Task details:
Read the records below. Copy each line where the string "Hcalls" occurs.

Source data:
▼
(** The instance with a marker tag only, backed up on 1 January 2024 with
    a retention of 7 days: its image reads 8 January 2024. *)
Lemma X1_expiry_written_is_expiry_read_witness :
  let cfg := Account.one_region 7 false in
  let a := Account.account [Account.plain] [] in
  let tags := image_tags cfg Account.plain {| Py.year := 2024; Py.month := 1; Py.day := 8 |} in
  let ami := {| ImageId := "ami-0"; ImageTags := tags;
                BlockDeviceMappings := [ {| Ebs := Some {| SnapshotId := Some "snap-0" |} |} ] |} in
  exists image w1 expiry,
    create_image Account.cloud "us-east-1" "i-def"
      (image_name Account.plain (now Account.cloud a))
      (image_description Account.plain) a = (Ok image, w1)
    /\ ["ami-0"] = [image]
    /\ Py.valid_date expiry = true
    /\ Py.ymd2ord expiry = Py.ymd2ord (Py.dt_date (now Account.cloud w1)) + 7
    /\ (exists others, delete_after_values ami = Py.strftime_mdY expiry :: others)
    /\ (1000 <= Py.year expiry -> expiry_of ami = Some expiry)
    /\ (Py.year expiry < 1000 -> expiry_of ami = None).
Proof.
  intros cfg a tags ami.
  apply (X1_expiry_written_is_expiry_read Account.cloud cfg "us-east-1" Account.plain a
           "us-east-1" ["ami-0"] tags None ami).
  - intros image w1 Hcreate. vm_compute in Hcreate. injection Hcreate as _ <-. reflexivity.
  - vm_compute. repeat (first [left; reflexivity | right]).
  - intros item [<- | []]. discriminate.
  - reflexivity.
Defined.

(** X2. A [DeleteAfter] tag of the instance takes precedence.  When the
    instance already carries tags keyed [DeleteAfter], an image carrying
    the tags of a [create_tags] call made for it has the value of the
    first of them as its first [DeleteAfter] value, before the expiry just
    computed; the reaper, which reads the first value only, decides on the
    instance's own value (and raises if that value does not parse). *)
Theorem X2_copied_expiry_takes_precedence {W} (cloud : Cloud W) (cfg : Config)
    ec2 instance w region resources tags failure ami item rest :
  In (Api region (CreateTags resources tags) failure)
     (trace (backup_instance cloud cfg ec2 instance w)) ->
  ImageTags ami = tags ->
  filter (fun t => Key t = "DeleteAfter") (Tags instance) = item :: rest ->
  (exists expiry others,
     delete_after_values ami
     = Value item :: map Value rest ++ Py.strftime_mdY expiry :: others)
  /\ expiry_of ami
     = match Py.strptime_mdY (Value item) with
       | Ok st => Some (Py.date_of_struct_time st)
       | Raise _ => None
       end
  /\ (forall today_date w' e,
        Py.strptime_mdY (Value item) = Raise e ->
        result (consider_ami cloud cfg ec2 today_date ami w') = Raise e).
Proof.
  intros Hcall Htags Hown.
  destruct (backup_instance_create_tags cloud cfg ec2 instance w _ _ _ _ Hcall)
    as (image & w1 & days & expiry & _ & _ & _ & _ & Hshape).
  assert (Hvalues :
            delete_after_values ami
            = Value item
              :: map Value rest
                 ++ Py.strftime_mdY expiry
                    :: (if decide (global_key_to_tag_on cfg = "DeleteAfter")
                        then ["true"] else [])).
  { rewrite (delete_after_values_image_tags cfg instance expiry ami)
      by (rewrite Htags; exact Hshape).
    rewrite Hown. reflexivity. }
  repeat apply conj.
  - eexists _, _. exact Hvalues.
  - unfold expiry_of. rewrite Hvalues. reflexivity.
  - intros today_date w' e He.
    rewrite (consider_ami_undecodable cloud cfg ec2 today_date ami w' _ _ e Hvalues He).
    reflexivity.
Qed.

(** The instance of the autoscaling group carries DeleteAfter=12-31-2023:
    its image, tagged on 1 January 2024, reads 31 December 2023. *)
Lemma X2_copied_expiry_takes_precedence_witness :
  let cfg := Account.one_region 7 false in
  let a := Account.account [Account.scaled] [] in
  let tags := image_tags cfg Account.scaled {| Py.year := 2024; Py.month := 1; Py.day := 8 |} in
  let ami := {| ImageId := "ami-0"; ImageTags := tags;
                BlockDeviceMappings := [ {| Ebs := Some {| SnapshotId := Some "snap-0" |} |} ] |} in
  expiry_of ami = Some {| Py.year := 2023; Py.month := 12; Py.day := 31 |}.
Proof.
  intros cfg a tags ami.
  assert (Hcall : In (Api "us-east-1" (CreateTags ["ami-0"] tags) None)
                     (trace (backup_instance Account.cloud cfg "us-east-1"
                               Account.scaled a)))
    by (vm_compute; repeat (first [left; reflexivity | right])).
  pose proof (X2_copied_expiry_takes_precedence Account.cloud cfg "us-east-1"
                Account.scaled a _ _ _ _ ami
                {| Key := "DeleteAfter"; Value := "12-31-2023" |} [] Hcall eq_refl eq_refl)
    as (_ & Hexpiry & _).
  rewrite Hexpiry. reflexivity.
Defined.

(** X3. How long a tagged image lives.  In the situation of X1, when the
    expiry date written lies in the year 1000 or later, on any valid day
    [today] the reaper makes no call for the image while [today] is fewer
    than the default retention days after the day of tagging, and from
    that day on deregisters it and then deletes the snapshots it finds;
    in particular a retention of 0 days or less has the image deleted by a
    reaper that runs on the day of tagging.  When the expiry date written
    lies before the year 1000 the reaper makes no call for the image and
    raises the [ValueError] of [strptime]. *)
Theorem X3_tagged_image_lives_for_the_retention {W} (cloud : Cloud W) (cfg : Config)
    ec2 instance w region resources tags failure ami today w' :
  (forall image w1,
     create_image cloud ec2 (InstanceId instance) (image_name instance (now cloud w))
       (image_description instance) w = (Ok image, w1) ->
     Py.valid_date (Py.dt_date (now cloud w1)) = true) ->
  In (Api region (CreateTags resources tags) failure)
     (trace (backup_instance cloud cfg ec2 instance w)) ->
  (forall item, In item (Tags instance) -> Key item <> "DeleteAfter") ->
  ImageTags ami = tags ->
  Py.valid_date today = true ->
  exists image w1 expiry,
    let run := consider_ami cloud cfg ec2 (Py.struct_time_of_date today) ami w' in
    create_image cloud ec2 (InstanceId instance) (image_name instance (now cloud w))
      (image_description instance) w = (Ok image, w1)
    /\ Py.date_add (Py.dt_date (now cloud w1)) (default_retention_time cfg) = Ok expiry
    /\ (1000 <= Py.year expiry ->
        api_calls (trace run)
        = (if Py.ymd2ord today
              <? Py.ymd2ord (Py.dt_date (now cloud w1)) + default_retention_time cfg
           then []
           else DeregisterImage (ImageId ami) :: map DeleteSnapshot (snapshots_found ami))
        /\ (is_ok (snapshots ami) = true -> result run = Ok tt))
    /\ (Py.year expiry < 1000 ->
        api_calls (trace run) = []
        /\ result run
           = Raise (Py.ValueError ("time data '" +:+ Py.strftime_mdY expiry
                                   +:+ "' does not match format '%m-%d-%Y'"))).
Proof.
  intros Hclock Hcall Hnone Htags Htoday.
  destruct (backup_instance_create_tags cloud cfg ec2 instance w _ _ _ _ Hcall)
    as (image0 & w0 & days & expiry0 & Hcreate0 & Hdays & Hadd & _ & _).
  destruct (timedelta_retention_days cfg instance days Hdays) as [_ ->].
  destruct (written_expiry_decodes cloud cfg ec2 instance w region resources tags failure ami
              Hclock Hcall Hnone Htags)
    as (image & w1 & expiry & Hcreate & _ & Hvalid & Hord & [others Hvalues] & Hlate & Hearly).
  rewrite Hcreate in Hcreate0. injection Hcreate0 as <- <-.
  assert (Hsame : expiry0 = expiry).
  { destruct (CalFacts.date_add_spec _ _ _ (Hclock image w1 Hcreate) Hadd) as [Hvalid0 Hord0].
    apply CalFacts.ymd2ord_inj; [assumption | assumption | lia]. }
  subst expiry0.
  exists image, w1, expiry. cbv zeta. repeat apply conj.
  - exact Hcreate.
  - exact Hadd.
  - intros Hyear. specialize (Hlate Hyear).
    assert (Hdec : decidable_expiry ami) by (right; rewrite Hlate; eexists; reflexivity).
    destruct (consider_ami_decided cloud cfg ec2 today ami w'
                (create_tags_only_live cloud cfg ec2 instance w _ _ _ _ Hcall) Hdec)
      as (Hcalls & _ & Hok & _).
    cbv zeta in Hcalls, Hok. split; [| exact Hok].
    rewrite Hcalls. unfold reap_calls. rewrite Hlate.
    rewrite (CalFacts.date_ltb_ymd2ord today expiry Htoday Hvalid), Hord. reflexivity.
  - intros Hyear.
    rewrite (consider_ami_undecodable cloud cfg ec2 _ ami w' _ _ _ Hvalues
               (PyFacts.strptime_strftime_mdY_short expiry Hvalid Hyear)).
    split; reflexivity.
Qed.

(** The image of the instance with a marker tag only, tagged on 1 January
    2024 with a retention of 7 days, is kept on 7 January and deleted on
    8 January. *)
Lemma X3_tagged_image_lives_for_the_retention_witness :
  let cfg := Account.one_region 7 false in
  let a := Account.account [Account.plain] [] in
  let tags := image_tags cfg Account.plain {| Py.year := 2024; Py.month := 1; Py.day := 8 |} in
  let ami := {| ImageId := "ami-0"; ImageTags := tags;
                BlockDeviceMappings := [ {| Ebs := Some {| SnapshotId := Some "snap-0" |} |} ] |} in
  api_calls (trace (consider_ami Account.cloud cfg "us-east-1"
                      (Py.struct_time_of_date {| Py.year := 2024; Py.month := 1; Py.day := 7 |})
                      ami a)) = []
  /\ api_calls (trace (consider_ami Account.cloud cfg "us-east-1"
                         (Py.struct_time_of_date
                            {| Py.year := 2024; Py.month := 1; Py.day := 8 |})
                         ami a))
     = [DeregisterImage "ami-0"; DeleteSnapshot "snap-0"].
Proof.
  intros cfg a tags ami.
  assert (Hclock : forall image w1,
             create_image Account.cloud "us-east-1" (InstanceId Account.plain)
               (image_name Account.plain (now Account.cloud a))
               (image_description Account.plain) a = (Ok image, w1) ->
             Py.valid_date (Py.dt_date (now Account.cloud w1)) = true).
  { intros image w1 Hcreate. vm_compute in Hcreate. injection Hcreate as _ <-.
    reflexivity. }
  assert (Hcall : In (Api "us-east-1" (CreateTags ["ami-0"] tags) None)
                     (trace (backup_instance Account.cloud cfg "us-east-1"
                               Account.plain a)))
    by (vm_compute; repeat (first [left; reflexivity | right])).
  assert (Hnone : forall item, In item (Tags Account.plain) -> Key item <> "DeleteAfter")
    by (intros item [<- | []]; discriminate).
  split.
  - destruct (X3_tagged_image_lives_for_the_retention Account.cloud cfg "us-east-1"
                Account.plain a _ _ _ _ ami
                {| Py.year := 2024; Py.month := 1; Py.day := 7 |} a
                Hclock Hcall Hnone eq_refl eq_refl)
      as (image & w1 & expiry & Hcreate & Hadd & Hlate & _).
    vm_compute in Hcreate. injection Hcreate as _ <-.
    vm_compute in Hadd. injection Hadd as <-.
    apply Hlate. vm_compute. discriminate.
  - destruct (X3_tagged_image_lives_for_the_retention Account.cloud cfg "us-east-1"
                Account.plain a _ _ _ _ ami
                {| Py.year := 2024; Py.month := 1; Py.day := 8 |} a
                Hclock Hcall Hnone eq_refl eq_refl)
      as (image & w1 & expiry & Hcreate & Hadd & Hlate & _).
    vm_compute in Hcreate. injection Hcreate as _ <-.
    vm_compute in Hadd. injection Hadd as <-.
    apply Hlate. vm_compute. discriminate.
Defined.

(* ===================================================================== *)
(** * Which instances are backed up *)
(* ===================================================================== *)

Lemma instances_of_spec (rs : list Reservation) (i : Instance) :
  In i (instances_of rs)
  <-> exists reservation,
        In reservation rs /\ In i (Instances reservation)
        /\ StateName i <> "terminated".
Proof.
  unfold instances_of. rewrite in_flat_map. split.
  - intros (reservation & Hr & Hi). exists reservation. split; [exact Hr |].
    apply list_elem_of_In in Hi. apply list_elem_of_filter in Hi. destruct Hi as [Hstate Hi].
    split; [apply list_elem_of_In; exact Hi | exact Hstate].
  - intros (reservation & Hr & Hi & Hstate). exists reservation. split; [exact Hr |].
    apply list_elem_of_In. apply list_elem_of_filter. split; [exact Hstate |].
    apply list_elem_of_In. exact Hi.
Qed.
▲
Response area:
      as (Hcalls & _ & Hok & _).
    cbv zeta in Hcalls, Hok. split; [| exact Hok].
    rewrite Hcalls. unfold reap_calls. rewrite Hlate.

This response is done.